» EXERCISE REQUIREMENTS:
Write out each line of the entries below that holds the word "compare".

○ ○ ○ ○ ○ ○ ○

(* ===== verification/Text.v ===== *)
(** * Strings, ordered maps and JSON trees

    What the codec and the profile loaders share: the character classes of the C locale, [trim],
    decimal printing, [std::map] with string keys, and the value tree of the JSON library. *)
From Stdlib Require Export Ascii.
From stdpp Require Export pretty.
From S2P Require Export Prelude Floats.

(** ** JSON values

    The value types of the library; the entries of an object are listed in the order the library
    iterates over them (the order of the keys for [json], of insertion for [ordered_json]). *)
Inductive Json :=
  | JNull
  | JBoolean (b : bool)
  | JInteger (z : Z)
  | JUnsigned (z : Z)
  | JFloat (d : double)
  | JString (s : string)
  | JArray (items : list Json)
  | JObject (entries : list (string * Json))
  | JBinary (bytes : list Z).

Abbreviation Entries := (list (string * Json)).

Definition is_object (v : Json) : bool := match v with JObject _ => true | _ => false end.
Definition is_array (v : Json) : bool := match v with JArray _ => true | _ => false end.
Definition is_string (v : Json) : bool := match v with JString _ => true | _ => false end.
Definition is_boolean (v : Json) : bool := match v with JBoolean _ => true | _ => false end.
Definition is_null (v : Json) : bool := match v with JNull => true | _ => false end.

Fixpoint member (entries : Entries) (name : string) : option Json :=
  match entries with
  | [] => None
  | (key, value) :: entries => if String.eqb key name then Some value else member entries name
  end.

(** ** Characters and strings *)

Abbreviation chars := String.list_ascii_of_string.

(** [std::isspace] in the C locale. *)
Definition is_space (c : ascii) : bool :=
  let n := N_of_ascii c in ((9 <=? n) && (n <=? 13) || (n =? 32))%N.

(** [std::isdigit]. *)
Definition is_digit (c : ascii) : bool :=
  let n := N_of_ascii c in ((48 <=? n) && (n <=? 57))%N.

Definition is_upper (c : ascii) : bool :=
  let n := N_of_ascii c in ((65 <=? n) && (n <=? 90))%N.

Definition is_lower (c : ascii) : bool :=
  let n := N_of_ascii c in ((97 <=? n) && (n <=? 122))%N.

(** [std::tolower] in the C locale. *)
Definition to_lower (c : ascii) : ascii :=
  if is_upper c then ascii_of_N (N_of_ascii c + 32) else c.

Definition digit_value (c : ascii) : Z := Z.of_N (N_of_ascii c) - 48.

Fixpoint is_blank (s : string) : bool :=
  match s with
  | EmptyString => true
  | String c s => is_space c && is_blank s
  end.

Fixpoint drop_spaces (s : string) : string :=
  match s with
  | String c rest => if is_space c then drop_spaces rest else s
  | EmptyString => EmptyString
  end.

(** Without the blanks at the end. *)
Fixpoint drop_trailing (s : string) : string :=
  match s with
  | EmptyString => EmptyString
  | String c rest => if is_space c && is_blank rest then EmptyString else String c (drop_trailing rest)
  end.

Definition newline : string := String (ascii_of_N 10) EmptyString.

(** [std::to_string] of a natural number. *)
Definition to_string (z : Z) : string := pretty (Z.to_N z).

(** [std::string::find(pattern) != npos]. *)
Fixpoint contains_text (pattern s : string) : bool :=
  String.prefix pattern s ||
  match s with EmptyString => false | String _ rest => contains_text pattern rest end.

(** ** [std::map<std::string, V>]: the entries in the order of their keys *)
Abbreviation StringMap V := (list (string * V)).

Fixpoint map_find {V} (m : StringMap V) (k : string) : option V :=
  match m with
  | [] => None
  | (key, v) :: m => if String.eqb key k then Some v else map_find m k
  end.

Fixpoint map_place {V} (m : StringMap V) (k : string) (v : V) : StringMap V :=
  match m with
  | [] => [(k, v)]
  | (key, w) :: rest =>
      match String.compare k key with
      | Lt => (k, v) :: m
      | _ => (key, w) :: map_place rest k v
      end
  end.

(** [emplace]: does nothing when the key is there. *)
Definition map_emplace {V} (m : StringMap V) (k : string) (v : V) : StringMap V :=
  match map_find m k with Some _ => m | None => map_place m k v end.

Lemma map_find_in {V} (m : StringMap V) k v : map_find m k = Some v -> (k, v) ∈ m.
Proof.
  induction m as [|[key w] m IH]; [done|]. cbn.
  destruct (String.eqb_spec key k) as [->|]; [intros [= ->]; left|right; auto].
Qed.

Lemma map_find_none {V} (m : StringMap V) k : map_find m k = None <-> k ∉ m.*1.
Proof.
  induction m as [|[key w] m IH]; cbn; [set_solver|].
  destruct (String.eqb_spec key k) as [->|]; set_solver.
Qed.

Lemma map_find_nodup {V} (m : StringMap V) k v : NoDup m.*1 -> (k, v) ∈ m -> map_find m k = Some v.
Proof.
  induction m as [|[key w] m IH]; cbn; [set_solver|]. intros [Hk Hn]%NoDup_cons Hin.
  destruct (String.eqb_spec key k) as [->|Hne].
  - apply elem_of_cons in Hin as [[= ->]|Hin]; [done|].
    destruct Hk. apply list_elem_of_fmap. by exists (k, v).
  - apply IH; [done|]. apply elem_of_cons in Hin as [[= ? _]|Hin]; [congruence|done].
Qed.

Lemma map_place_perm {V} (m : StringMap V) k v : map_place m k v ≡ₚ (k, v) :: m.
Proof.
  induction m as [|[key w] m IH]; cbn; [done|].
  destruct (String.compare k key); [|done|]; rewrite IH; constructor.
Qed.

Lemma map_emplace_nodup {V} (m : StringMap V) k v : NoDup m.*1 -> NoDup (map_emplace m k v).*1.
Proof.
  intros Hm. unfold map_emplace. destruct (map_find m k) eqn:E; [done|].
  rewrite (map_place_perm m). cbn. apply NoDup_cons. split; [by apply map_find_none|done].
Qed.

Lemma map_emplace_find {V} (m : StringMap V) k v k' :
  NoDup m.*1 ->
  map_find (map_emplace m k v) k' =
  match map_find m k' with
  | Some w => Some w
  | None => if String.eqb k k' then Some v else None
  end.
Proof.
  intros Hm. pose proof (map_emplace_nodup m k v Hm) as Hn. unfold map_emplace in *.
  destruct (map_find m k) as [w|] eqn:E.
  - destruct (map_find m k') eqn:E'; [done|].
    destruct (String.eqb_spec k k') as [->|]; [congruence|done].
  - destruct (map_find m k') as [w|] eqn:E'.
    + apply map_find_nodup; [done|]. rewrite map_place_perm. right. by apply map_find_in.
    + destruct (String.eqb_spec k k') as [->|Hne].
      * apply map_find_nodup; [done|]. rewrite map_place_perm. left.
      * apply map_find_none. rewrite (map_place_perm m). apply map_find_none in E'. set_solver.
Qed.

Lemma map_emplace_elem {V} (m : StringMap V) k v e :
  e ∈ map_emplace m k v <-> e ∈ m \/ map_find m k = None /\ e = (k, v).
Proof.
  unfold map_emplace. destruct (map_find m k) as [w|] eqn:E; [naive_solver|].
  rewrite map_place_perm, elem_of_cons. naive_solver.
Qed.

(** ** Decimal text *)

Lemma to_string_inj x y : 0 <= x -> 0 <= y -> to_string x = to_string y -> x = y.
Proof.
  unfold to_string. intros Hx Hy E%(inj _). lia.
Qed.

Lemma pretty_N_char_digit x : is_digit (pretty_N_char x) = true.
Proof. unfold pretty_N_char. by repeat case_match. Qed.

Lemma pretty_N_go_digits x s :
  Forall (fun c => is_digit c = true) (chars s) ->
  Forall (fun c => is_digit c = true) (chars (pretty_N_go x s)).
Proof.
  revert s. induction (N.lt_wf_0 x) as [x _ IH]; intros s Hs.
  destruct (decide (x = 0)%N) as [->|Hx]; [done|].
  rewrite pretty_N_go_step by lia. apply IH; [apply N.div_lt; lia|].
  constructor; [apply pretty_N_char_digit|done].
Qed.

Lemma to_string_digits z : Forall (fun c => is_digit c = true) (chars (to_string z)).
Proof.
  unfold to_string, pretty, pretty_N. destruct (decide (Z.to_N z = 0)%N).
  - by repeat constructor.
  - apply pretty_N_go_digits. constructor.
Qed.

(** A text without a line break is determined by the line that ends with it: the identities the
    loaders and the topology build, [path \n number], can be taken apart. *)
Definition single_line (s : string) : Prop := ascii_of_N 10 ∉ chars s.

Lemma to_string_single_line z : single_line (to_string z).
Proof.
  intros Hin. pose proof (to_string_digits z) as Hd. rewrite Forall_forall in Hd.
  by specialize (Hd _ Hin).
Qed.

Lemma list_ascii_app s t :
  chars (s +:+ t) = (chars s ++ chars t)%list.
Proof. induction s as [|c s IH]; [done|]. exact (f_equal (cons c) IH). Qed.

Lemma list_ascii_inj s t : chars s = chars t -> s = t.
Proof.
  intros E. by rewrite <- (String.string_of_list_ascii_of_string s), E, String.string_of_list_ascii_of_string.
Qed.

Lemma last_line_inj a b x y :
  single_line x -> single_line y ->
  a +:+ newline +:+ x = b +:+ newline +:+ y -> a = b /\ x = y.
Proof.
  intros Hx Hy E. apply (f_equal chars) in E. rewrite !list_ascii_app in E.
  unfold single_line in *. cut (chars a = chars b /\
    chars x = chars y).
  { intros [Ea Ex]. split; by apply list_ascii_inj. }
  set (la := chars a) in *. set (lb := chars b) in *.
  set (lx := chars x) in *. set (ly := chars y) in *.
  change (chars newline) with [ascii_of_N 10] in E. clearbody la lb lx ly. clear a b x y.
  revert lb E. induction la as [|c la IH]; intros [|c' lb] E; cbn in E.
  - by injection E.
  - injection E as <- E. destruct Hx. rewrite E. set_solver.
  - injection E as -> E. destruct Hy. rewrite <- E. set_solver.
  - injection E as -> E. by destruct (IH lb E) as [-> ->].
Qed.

○ ○ ○ ○ ○ ○ ○

» SOLUTION FOR THIS TASK:
      match String.compare k key with
  destruct (String.compare k key); [|done|]; rewrite IH; constructor.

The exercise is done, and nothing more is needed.